**What you are asked to do**:
All lines up to and including the one that contains "completed again; the" are to be transcribed exactly, starting from the first line of the records.

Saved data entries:
(* ===== verification/Claims.v ===== *)
(** * Durable send claims and outbound drafts (storage/postgres/draft_send_claims.go,
      agent_send_intents.go, agent_outbound_drafts.go, outbound_policy_drafts.go)

    Four account-scoped tables.  [draft_send_claims] and [agent_send_intents] are
    claimed by an [INSERT ... ON CONFLICT DO NOTHING], completed once and never
    completed again; the two draft tables carry a version that a replacement must
    name.  The statements check the constraints of schema/17, 18, 19 and 22. *)

From S2P Require Import Prelude GoStrings.

Local Open Scope go_scope.

Definition max_int32 : Z := 2 ^ 31 - 1.

(** [status IN ('processing','accepted')] *)
Inductive claim_status := processing | accepted.
#[export] Instance claim_status_eq_dec : EqDecision claim_status.
Proof. solve_decision. Defined.

(** The columns both claim tables have. *)
Record ClaimRow := mkClaimRow {
  cl_version : Z;             (* 0 in agent_send_intents, which has no such column *)
  cl_digest : string; cl_status : claim_status; cl_message_id : option Z;
  cl_submission_ids : list Z; cl_created_at : Z; cl_updated_at : Z }.

Record DraftSendClaim := mkDraftSendClaim {
  dc_EmailID : Z; dc_DraftVersion : Z; dc_ContentDigest : string; dc_Status : claim_status;
  dc_MessageID : Z; dc_SubmissionIDs : list Z; dc_CreatedAt : Z; dc_UpdatedAt : Z }.

Record AgentSendIntent := mkAgentSendIntent {
  ai_IdempotencyKey : string; ai_ContentDigest : string; ai_Status : claim_status;
  ai_MessageID : Z; ai_SubmissionIDs : list Z; ai_CreatedAt : Z; ai_UpdatedAt : Z }.

(** A row of a draft table; [X] holds the columns only one of them has. *)
Record DraftRow (X : Type) := mkDraftRow {
  dr_status : string; dr_version : Z; dr_source_email_id : option Z; dr_digest : string;
  dr_key : string; dr_created_at : Z; dr_updated_at : Z; dr_extra : X }.
Arguments mkDraftRow {X}.
Arguments dr_status {X}. Arguments dr_version {X}. Arguments dr_source_email_id {X}.
Arguments dr_digest {X}. Arguments dr_key {X}. Arguments dr_created_at {X}.
Arguments dr_updated_at {X}. Arguments dr_extra {X}.

(** [AgentOutboundDraft] and [OutboundPolicyDraft]. *)
Record OutDraft (X : Type) := mkOutDraft {
  od_EmailID : Z; od_Status : string; od_DraftVersion : Z; od_SourceEmailID : Z;
  od_ContentDigest : string; od_IdempotencyKey : string; od_CreatedAt : Z; od_UpdatedAt : Z; od_extra : X }.
Arguments mkOutDraft {X}.
Arguments od_EmailID {X}. Arguments od_Status {X}. Arguments od_DraftVersion {X}.
Arguments od_SourceEmailID {X}. Arguments od_ContentDigest {X}. Arguments od_IdempotencyKey {X}.
Arguments od_CreatedAt {X}. Arguments od_UpdatedAt {X}. Arguments od_extra {X}.

(** [OutboundPolicyReason] *)
Record Reason := mkReason { re_Code : string; re_Title : string; re_Description : string }.
Record PolicyCols := mkPolicyCols { pc_PolicyVersion : string; pc_Reasons : list Reason; pc_Source : string }.
(** [DraftType] *)
Definition AgentCols : Type := string.

Definition AgentOutboundDraft : Type := OutDraft AgentCols.
Definition OutboundPolicyDraft : Type := OutDraft PolicyCols.

Abbreviation draft_table X := (gmap (Z * Z) (DraftRow X)).

Record WDB := mkWDB {
  w_accounts : gset Z;
  w_claims : gmap (Z * Z) ClaimRow;                (* (account_id, email_id) *)
  w_intents : gmap (Z * string) ClaimRow;          (* (account_id, idempotency_key) *)
  w_agent : draft_table AgentCols;                 (* (account_id, email_id) *)
  w_policy : draft_table PolicyCols }.

Definition set_claims v w := mkWDB (w_accounts w) v (w_intents w) (w_agent w) (w_policy w).
Definition set_intents v w := mkWDB (w_accounts w) (w_claims w) v (w_agent w) (w_policy w).
Definition set_agent v w := mkWDB (w_accounts w) (w_claims w) (w_intents w) v (w_policy w).
Definition set_policy v w := mkWDB (w_accounts w) (w_claims w) (w_intents w) (w_agent w) v.

(** PostgreSQL's [length(text)], in characters, and [octet_length(bytea)]. *)
Definition char_length (s : string) : Z := Z.of_nat (length (segs (bytes_of s))).
Definition digest_ok (s : string) : bool := (String.length s =? 32)%nat.
Definition between (lo hi n : Z) : bool := (lo <=? n) && (n <=? hi).
Definition is_i32 (n : Z) : bool := between (- 2 ^ 31) max_int32 n.

Section Account.
Variable acc : Z. (* [a.id] *)

(** ** Claim rows, in either table *)
Section Rows.
Context {K : Type} `{Countable K}.

Definition complete_row (now : Z) (k : K) (messageID : Z) (submissionIDs : option (list Z)) (t : gmap K ClaimRow)
  : result (gmap K ClaimRow) :=
  match t !! k with
  | Some r =>
      if bool_decide (cl_status r = processing) then
        match submissionIDs with
        | None => Err ErrNotNull (* a nil slice is sent as NULL *)
        | Some ids => Ok (<[k := mkClaimRow (cl_version r) (cl_digest r) accepted (Some messageID) ids
                                   (cl_created_at r) now]> t)
        end
      else Err (ErrText "processing claim not found")
  | None => Err (ErrText "processing claim not found")
  end.

(** [DELETE ... WHERE ... AND status=$n] *)
Definition delete_row (st : claim_status) (k : K) (t : gmap K ClaimRow) : gmap K ClaimRow :=
  match t !! k with
  | Some r => if bool_decide (cl_status r = st) then delete k t else t
  | None => t
  end.

Definition fresh_row (now version : Z) (digest : string) : ClaimRow :=
  mkClaimRow version digest processing None [] now now.
End Rows.

(** ** [draft_send_claims] *)

Definition scanDraftSendClaim (emailID : Z) (r : ClaimRow) : DraftSendClaim :=
  mkDraftSendClaim emailID (cl_version r) (cl_digest r) (cl_status r) (default 0 (cl_message_id r))
    (cl_submission_ids r) (cl_created_at r) (cl_updated_at r).

Definition FindDraftSendClaim (emailID : Z) (w : WDB) : option DraftSendClaim :=
  scanDraftSendClaim emailID <$> w_claims w !! (acc, emailID).

Definition ClaimDraftSend (now emailID draftVersion : Z) (contentDigest : string) (w : WDB)
  : result (DraftSendClaim * bool * WDB) :=
  if negb (is_i32 draftVersion) then Err ErrOutOfRange
  else if negb ((0 <=? draftVersion) && digest_ok contentDigest) then Err ErrCheckViolation
  else
    let k := (acc, emailID) in
    try! ins := (match w_claims w !! k with
                 | Some _ => Ok (w, false)
                 | None => if bool_decide (acc ∈ w_accounts w)
                           then Ok (set_claims (<[k := fresh_row now draftVersion contentDigest]> (w_claims w)) w, true)
                           else Err ErrForeignKey
                 end) in
    match FindDraftSendClaim emailID ins.1 with
    | None => Err (ErrText "read Draft send claim: inserted claim not found")
    | Some claim => Ok (claim, ins.2, ins.1)
    end.

Definition CompleteDraftSendClaim (now emailID messageID : Z) (submissionIDs : option (list Z)) (w : WDB) : result WDB :=
  try! t := complete_row now (acc, emailID) messageID submissionIDs (w_claims w) in Ok (set_claims t w).

Definition AbandonDraftSendClaim (emailID : Z) (w : WDB) : WDB :=
  set_claims (delete_row processing (acc, emailID) (w_claims w)) w.

Definition DeleteDraftSendClaim (emailID : Z) (w : WDB) : WDB :=
  set_claims (delete_row accepted (acc, emailID) (w_claims w)) w.

(** ** [agent_send_intents] *)

Definition agentSendIntent (key : string) (w : WDB) : result AgentSendIntent :=
  if negb (text_ok key) then Err ErrDecode
  else match w_intents w !! (acc, key) with
  | None => Err ErrNoRows
  | Some r => Ok (mkAgentSendIntent key (cl_digest r) (cl_status r) (default 0 (cl_message_id r))
                    (cl_submission_ids r) (cl_created_at r) (cl_updated_at r))
  end.

(** The insert and the read are two statements on the pool: [other] is what
    other sessions did between them. *)
Definition insert_intent (now : Z) (key contentDigest : string) (w : WDB) : result (WDB * bool) :=
  if negb (text_ok key) then Err ErrDecode
  else if negb (between 8 200 (char_length key) && digest_ok contentDigest) then Err ErrCheckViolation
  else match w_intents w !! (acc, key) with
       | Some _ => Ok (w, false)
       | None => if bool_decide (acc ∈ w_accounts w)
                 then Ok (set_intents (<[(acc, key) := fresh_row now 0 contentDigest]> (w_intents w)) w, true)
                 else Err ErrForeignKey
       end.

Definition ClaimAgentSendIntent (now : Z) (key contentDigest : string) (other : WDB -> WDB) (w : WDB)
  : result (AgentSendIntent * bool) * WDB :=
  match insert_intent now key contentDigest w with
  | Err e => (Err e, w)
  | Ok (w, claimed) =>
      let w := other w in
      match agentSendIntent key w with
      | Err e => (Err e, w)
      | Ok intent => (Ok (intent, claimed), w)
      end
  end.

Definition CompleteAgentSendIntent (now : Z) (key : string) (messageID : Z) (submissionIDs : option (list Z)) (w : WDB)
  : result WDB :=
  if negb (text_ok key) then Err ErrDecode
  else try! t := complete_row now (acc, key) messageID submissionIDs (w_intents w) in Ok (set_intents t w).

Definition AbandonAgentSendIntent (key : string) (w : WDB) : result WDB :=
  if text_ok key then Ok (set_intents (delete_row processing (acc, key) (w_intents w)) w) else Err ErrDecode.

(** ** The draft tables *)
Section Drafts.
Context {X : Type}.
Variable extra_in : X -> result X. (* what a statement stores for the columns of its own *)

Definition scan_draft (emailID : Z) (r : DraftRow X) : OutDraft X :=
  mkOutDraft emailID (dr_status r) (dr_version r) (default 0 (dr_source_email_id r)) (dr_digest r) (dr_key r)
    (dr_created_at r) (dr_updated_at r) (dr_extra r).

Definition has_key (key : string) (kr : (Z * Z) * DraftRow X) : Prop := kr.1.1 = acc /\ dr_key kr.2 = key.
#[global] Instance has_key_dec key kr : Decision (has_key key kr).
Proof. unfold has_key. apply _. Defined.

(** The row of a key; the unique index leaves one at most. *)
Definition row_by_key (key : string) (t : draft_table X) : option ((Z * Z) * DraftRow X) :=
  head (filter (has_key key) (map_to_list t)).

Definition find_by_key (key : string) (t : draft_table X) : result (option (OutDraft X)) :=
  if text_ok key then Ok ((fun kr => scan_draft kr.1.2 kr.2) <$> row_by_key key t) else Err ErrDecode.

Definition find_by_email (emailID : Z) (t : draft_table X) : option (OutDraft X) :=
  scan_draft emailID <$> t !! (acc, emailID).

Definition status_ok (s : string) : bool := String.eqb s "pending_confirmation" || String.eqb s "system_blocked".

Definition put_draft (accounts : gset Z) (now : Z) (d : OutDraft X) (t : draft_table X) : result (draft_table X) :=
  try! extra := extra_in (od_extra d) in
  if negb (text_ok (od_IdempotencyKey d) && text_ok (od_Status d)) then Err ErrDecode
  else if negb (is_i32 (od_DraftVersion d)) then Err ErrOutOfRange
  else if negb (status_ok (od_Status d) && (0 <? od_DraftVersion d)
                && between 1 200 (char_length (od_IdempotencyKey d)) && digest_ok (od_ContentDigest d))
  then Err ErrCheckViolation
  else match t !! (acc, od_EmailID d), row_by_key (od_IdempotencyKey d) t with
       | None, None =>
           if bool_decide (acc ∈ accounts)
           then Ok (<[(acc, od_EmailID d) :=
                      mkDraftRow (od_Status d) (od_DraftVersion d)
                        (if 0 <? od_SourceEmailID d then Some (od_SourceEmailID d) else None)
                        (od_ContentDigest d) (od_IdempotencyKey d) now now extra]> t)
           else Err ErrForeignKey
       | _, _ => Err ErrUniqueViolation
       end.

(** [UPDATE ... WHERE email_id=$2 AND draft_version=$3 RETURNING ...]: [None] when no row matches. *)
Definition replace_draft (now oldEmailID expectedVersion newEmailID : Z) (contentDigest : string) (t : draft_table X)
  : result (option (OutDraft X) * draft_table X) :=
  if negb (is_i32 expectedVersion) then Err ErrOutOfRange
  else match t !! (acc, oldEmailID) with
  | None => Ok (None, t)
  | Some r =>
      if dr_version r =? expectedVersion then
        if negb (is_i32 (dr_version r + 1)) then Err ErrOutOfRange
        else if negb (digest_ok contentDigest) then Err ErrCheckViolation
        else
          let r' := mkDraftRow (dr_status r) (dr_version r + 1) (dr_source_email_id r) contentDigest (dr_key r)
                      (dr_created_at r) now (dr_extra r) in
          let rest := delete (acc, oldEmailID) t in
          match rest !! (acc, newEmailID) with
          | Some _ => Err ErrUniqueViolation
          | None => Ok (Some (scan_draft newEmailID r'), <[(acc, newEmailID) := r']> rest)
          end
      else Ok (None, t)
  end.

Definition delete_draft (emailID : Z) (t : draft_table X) : draft_table X := delete (acc, emailID) t.

(** The result map of the batch reads, by email id. *)
Definition drafts_for (messageIDs : list Z) (t : draft_table X) : gmap Z (OutDraft X) :=
  list_to_map (omap (fun id => (fun d => (id, d)) <$> find_by_email id t) messageIDs).
End Drafts.

(** The columns of their own. *)
Definition agent_in (draftType : AgentCols) : result AgentCols :=
  if String.eqb draftType "agent_pending_confirmation" || String.eqb draftType "agent_reply_draft"
  then Ok draftType else Err ErrCheckViolation.

(** Reasons pass through [json.Marshal], [jsonb] and [json.Unmarshal]. *)
Definition reason_in (r : Reason) : result Reason :=
  if has_nul (re_Code r) || has_nul (re_Title r) || has_nul (re_Description r) then Err ErrDecode
  else Ok (mkReason (coerce_utf8 (re_Code r)) (coerce_utf8 (re_Title r)) (coerce_utf8 (re_Description r))).

Fixpoint reasons_in (l : list Reason) : result (list Reason) :=
  match l with
  | [] => Ok []
  | r :: l => try! r := reason_in r in try! l := reasons_in l in Ok (r :: l)
  end.

Definition policy_in (c : PolicyCols) : result PolicyCols :=
  try! reasons := reasons_in (pc_Reasons c) in
  if negb (text_ok (pc_PolicyVersion c)) then Err ErrDecode
  else if between 1 200 (char_length (pc_PolicyVersion c))
       && (String.eqb (pc_Source c) "owner_direct" || String.eqb (pc_Source c) "inbound_auto_reply")
  then Ok (mkPolicyCols (pc_PolicyVersion c) reasons (pc_Source c)) else Err ErrCheckViolation.

Definition FindAgentOutboundDraftByIdempotencyKey (key : string) (w : WDB) : result (option AgentOutboundDraft) :=
  find_by_key key (w_agent w).
Definition FindAgentOutboundDraftByEmailID (emailID : Z) (w : WDB) : option AgentOutboundDraft :=
  find_by_email emailID (w_agent w).
Definition PutAgentOutboundDraft (now : Z) (d : AgentOutboundDraft) (w : WDB) : result WDB :=
  try! t := put_draft agent_in (w_accounts w) now d (w_agent w) in Ok (set_agent t w).
Definition ReplaceAgentOutboundDraft (now old expected new : Z) (digest : string) (w : WDB)
  : result (option AgentOutboundDraft * WDB) :=
  try! r := replace_draft now old expected new digest (w_agent w) in Ok (r.1, set_agent r.2 w).
Definition DeleteAgentOutboundDraft (emailID : Z) (w : WDB) : WDB := set_agent (delete_draft emailID (w_agent w)) w.
Definition AgentOutboundDraftsForMessages (ids : list Z) (w : WDB) : gmap Z AgentOutboundDraft :=
  drafts_for ids (w_agent w).

Definition FindOutboundPolicyDraftByIdempotencyKey (key : string) (w : WDB) : result (option OutboundPolicyDraft) :=
  find_by_key key (w_policy w).
Definition FindOutboundPolicyDraftByEmailID (emailID : Z) (w : WDB) : option OutboundPolicyDraft :=
  find_by_email emailID (w_policy w).
Definition PutOutboundPolicyDraft (now : Z) (d : OutboundPolicyDraft) (w : WDB) : result WDB :=
  try! t := put_draft policy_in (w_accounts w) now d (w_policy w) in Ok (set_policy t w).
Definition ReplaceOutboundPolicyDraft (now old expected new : Z) (digest : string) (w : WDB)
  : result (option OutboundPolicyDraft * WDB) :=
  try! r := replace_draft now old expected new digest (w_policy w) in Ok (r.1, set_policy r.2 w).
Definition DeleteOutboundPolicyDraft (emailID : Z) (w : WDB) : WDB := set_policy (delete_draft emailID (w_policy w)) w.
Definition OutboundPolicyDraftsForMessages (ids : list Z) (w : WDB) : gmap Z OutboundPolicyDraft :=
  drafts_for ids (w_policy w).
End Account.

**Worked solution**:
(* ===== verification/Claims.v ===== *)
(** * Durable send claims and outbound drafts (storage/postgres/draft_send_claims.go,
      agent_send_intents.go, agent_outbound_drafts.go, outbound_policy_drafts.go)

    Four account-scoped tables.  [draft_send_claims] and [agent_send_intents] are
    claimed by an [INSERT ... ON CONFLICT DO NOTHING], completed once and never
    completed again; the two draft tables carry a version that a replacement must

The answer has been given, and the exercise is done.